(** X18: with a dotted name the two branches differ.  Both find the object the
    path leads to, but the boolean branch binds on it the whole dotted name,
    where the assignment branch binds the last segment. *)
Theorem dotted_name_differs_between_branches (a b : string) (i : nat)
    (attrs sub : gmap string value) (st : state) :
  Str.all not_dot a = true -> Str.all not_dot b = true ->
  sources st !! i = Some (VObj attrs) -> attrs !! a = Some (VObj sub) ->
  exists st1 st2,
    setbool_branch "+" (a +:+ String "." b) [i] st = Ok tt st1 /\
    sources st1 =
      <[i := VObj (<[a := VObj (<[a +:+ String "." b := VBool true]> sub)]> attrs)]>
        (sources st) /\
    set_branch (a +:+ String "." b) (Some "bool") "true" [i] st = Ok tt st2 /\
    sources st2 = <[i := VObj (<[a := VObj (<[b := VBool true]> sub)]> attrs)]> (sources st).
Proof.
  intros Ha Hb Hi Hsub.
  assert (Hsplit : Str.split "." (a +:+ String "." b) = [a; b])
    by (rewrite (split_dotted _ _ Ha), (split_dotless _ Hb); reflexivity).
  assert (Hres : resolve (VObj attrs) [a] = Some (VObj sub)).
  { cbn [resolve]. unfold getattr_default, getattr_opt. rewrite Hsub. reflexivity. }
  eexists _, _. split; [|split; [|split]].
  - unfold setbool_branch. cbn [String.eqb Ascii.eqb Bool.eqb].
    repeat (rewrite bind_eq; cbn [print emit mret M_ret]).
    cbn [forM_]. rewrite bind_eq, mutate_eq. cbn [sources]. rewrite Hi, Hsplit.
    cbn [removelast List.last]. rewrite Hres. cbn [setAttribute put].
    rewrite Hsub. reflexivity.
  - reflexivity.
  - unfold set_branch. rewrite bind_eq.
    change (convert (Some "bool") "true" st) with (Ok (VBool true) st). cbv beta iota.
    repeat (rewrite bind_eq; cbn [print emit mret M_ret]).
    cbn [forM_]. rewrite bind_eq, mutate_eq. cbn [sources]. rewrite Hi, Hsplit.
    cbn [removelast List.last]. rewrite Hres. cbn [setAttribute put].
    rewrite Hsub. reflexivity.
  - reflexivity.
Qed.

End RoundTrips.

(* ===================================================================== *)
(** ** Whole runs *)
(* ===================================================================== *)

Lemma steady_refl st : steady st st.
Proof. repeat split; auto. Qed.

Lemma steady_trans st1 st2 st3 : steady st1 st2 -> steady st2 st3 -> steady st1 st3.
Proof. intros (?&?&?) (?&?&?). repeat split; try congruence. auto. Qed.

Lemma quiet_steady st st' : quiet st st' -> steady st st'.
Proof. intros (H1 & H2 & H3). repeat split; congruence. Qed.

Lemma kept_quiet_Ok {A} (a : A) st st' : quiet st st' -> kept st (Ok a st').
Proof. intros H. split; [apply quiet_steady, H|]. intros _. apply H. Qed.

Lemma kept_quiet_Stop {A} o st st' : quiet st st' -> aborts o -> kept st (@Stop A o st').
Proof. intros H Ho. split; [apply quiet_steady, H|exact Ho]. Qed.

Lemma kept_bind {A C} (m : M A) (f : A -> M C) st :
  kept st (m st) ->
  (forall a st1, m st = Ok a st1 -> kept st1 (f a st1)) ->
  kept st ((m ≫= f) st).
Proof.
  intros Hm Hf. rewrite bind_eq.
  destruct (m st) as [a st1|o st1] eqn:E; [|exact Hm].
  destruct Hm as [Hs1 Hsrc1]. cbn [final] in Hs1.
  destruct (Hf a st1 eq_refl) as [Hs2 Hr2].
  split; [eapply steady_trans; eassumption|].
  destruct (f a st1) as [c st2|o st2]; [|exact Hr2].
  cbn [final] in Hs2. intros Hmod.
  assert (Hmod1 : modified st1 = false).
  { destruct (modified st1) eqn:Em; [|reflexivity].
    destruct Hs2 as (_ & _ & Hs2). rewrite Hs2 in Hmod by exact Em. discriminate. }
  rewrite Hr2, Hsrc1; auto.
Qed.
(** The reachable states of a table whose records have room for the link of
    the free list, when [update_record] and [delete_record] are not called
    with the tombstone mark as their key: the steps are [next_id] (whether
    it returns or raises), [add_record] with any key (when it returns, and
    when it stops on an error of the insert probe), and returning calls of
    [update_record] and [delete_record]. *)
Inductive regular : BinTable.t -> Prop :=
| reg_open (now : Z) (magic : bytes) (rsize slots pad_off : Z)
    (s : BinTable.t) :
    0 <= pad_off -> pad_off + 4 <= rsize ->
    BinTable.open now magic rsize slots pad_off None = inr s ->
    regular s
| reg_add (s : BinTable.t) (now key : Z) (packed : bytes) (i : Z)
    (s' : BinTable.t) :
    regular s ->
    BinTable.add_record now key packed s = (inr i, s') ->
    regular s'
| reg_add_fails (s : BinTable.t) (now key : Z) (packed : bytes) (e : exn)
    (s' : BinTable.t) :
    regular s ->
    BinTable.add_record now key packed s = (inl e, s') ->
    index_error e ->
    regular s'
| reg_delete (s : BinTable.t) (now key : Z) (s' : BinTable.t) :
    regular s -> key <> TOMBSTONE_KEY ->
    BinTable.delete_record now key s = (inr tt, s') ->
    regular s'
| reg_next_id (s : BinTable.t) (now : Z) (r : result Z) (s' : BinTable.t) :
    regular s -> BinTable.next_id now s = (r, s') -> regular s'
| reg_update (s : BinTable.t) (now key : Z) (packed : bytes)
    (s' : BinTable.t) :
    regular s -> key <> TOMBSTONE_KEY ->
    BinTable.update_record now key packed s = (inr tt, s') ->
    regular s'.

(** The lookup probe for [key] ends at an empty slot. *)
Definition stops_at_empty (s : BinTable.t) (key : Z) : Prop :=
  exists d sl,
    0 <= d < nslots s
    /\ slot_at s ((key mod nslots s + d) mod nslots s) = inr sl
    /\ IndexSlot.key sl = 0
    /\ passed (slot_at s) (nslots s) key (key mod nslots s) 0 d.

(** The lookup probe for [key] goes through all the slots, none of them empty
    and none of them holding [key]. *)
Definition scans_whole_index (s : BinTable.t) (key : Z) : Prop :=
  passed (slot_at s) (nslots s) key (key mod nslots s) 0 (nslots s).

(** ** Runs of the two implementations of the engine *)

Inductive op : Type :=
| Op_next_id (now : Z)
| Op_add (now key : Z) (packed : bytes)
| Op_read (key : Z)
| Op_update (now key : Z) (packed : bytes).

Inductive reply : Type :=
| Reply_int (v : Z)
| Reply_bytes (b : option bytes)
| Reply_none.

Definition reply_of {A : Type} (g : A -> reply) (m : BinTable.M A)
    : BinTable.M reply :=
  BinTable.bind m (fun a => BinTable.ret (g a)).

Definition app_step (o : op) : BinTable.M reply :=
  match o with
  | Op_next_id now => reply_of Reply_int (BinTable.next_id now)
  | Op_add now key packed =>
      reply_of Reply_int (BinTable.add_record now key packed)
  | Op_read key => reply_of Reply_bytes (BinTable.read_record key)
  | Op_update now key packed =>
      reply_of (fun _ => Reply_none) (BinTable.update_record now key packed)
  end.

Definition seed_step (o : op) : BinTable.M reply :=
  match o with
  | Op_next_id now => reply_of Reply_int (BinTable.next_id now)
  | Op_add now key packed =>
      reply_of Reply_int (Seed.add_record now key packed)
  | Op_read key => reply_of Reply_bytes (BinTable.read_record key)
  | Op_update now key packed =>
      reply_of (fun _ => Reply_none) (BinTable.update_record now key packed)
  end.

::::::::

About this exercise:
Among the entries above, how many lines hold the string "assert"? Answer with the bare number.

Task solution:
3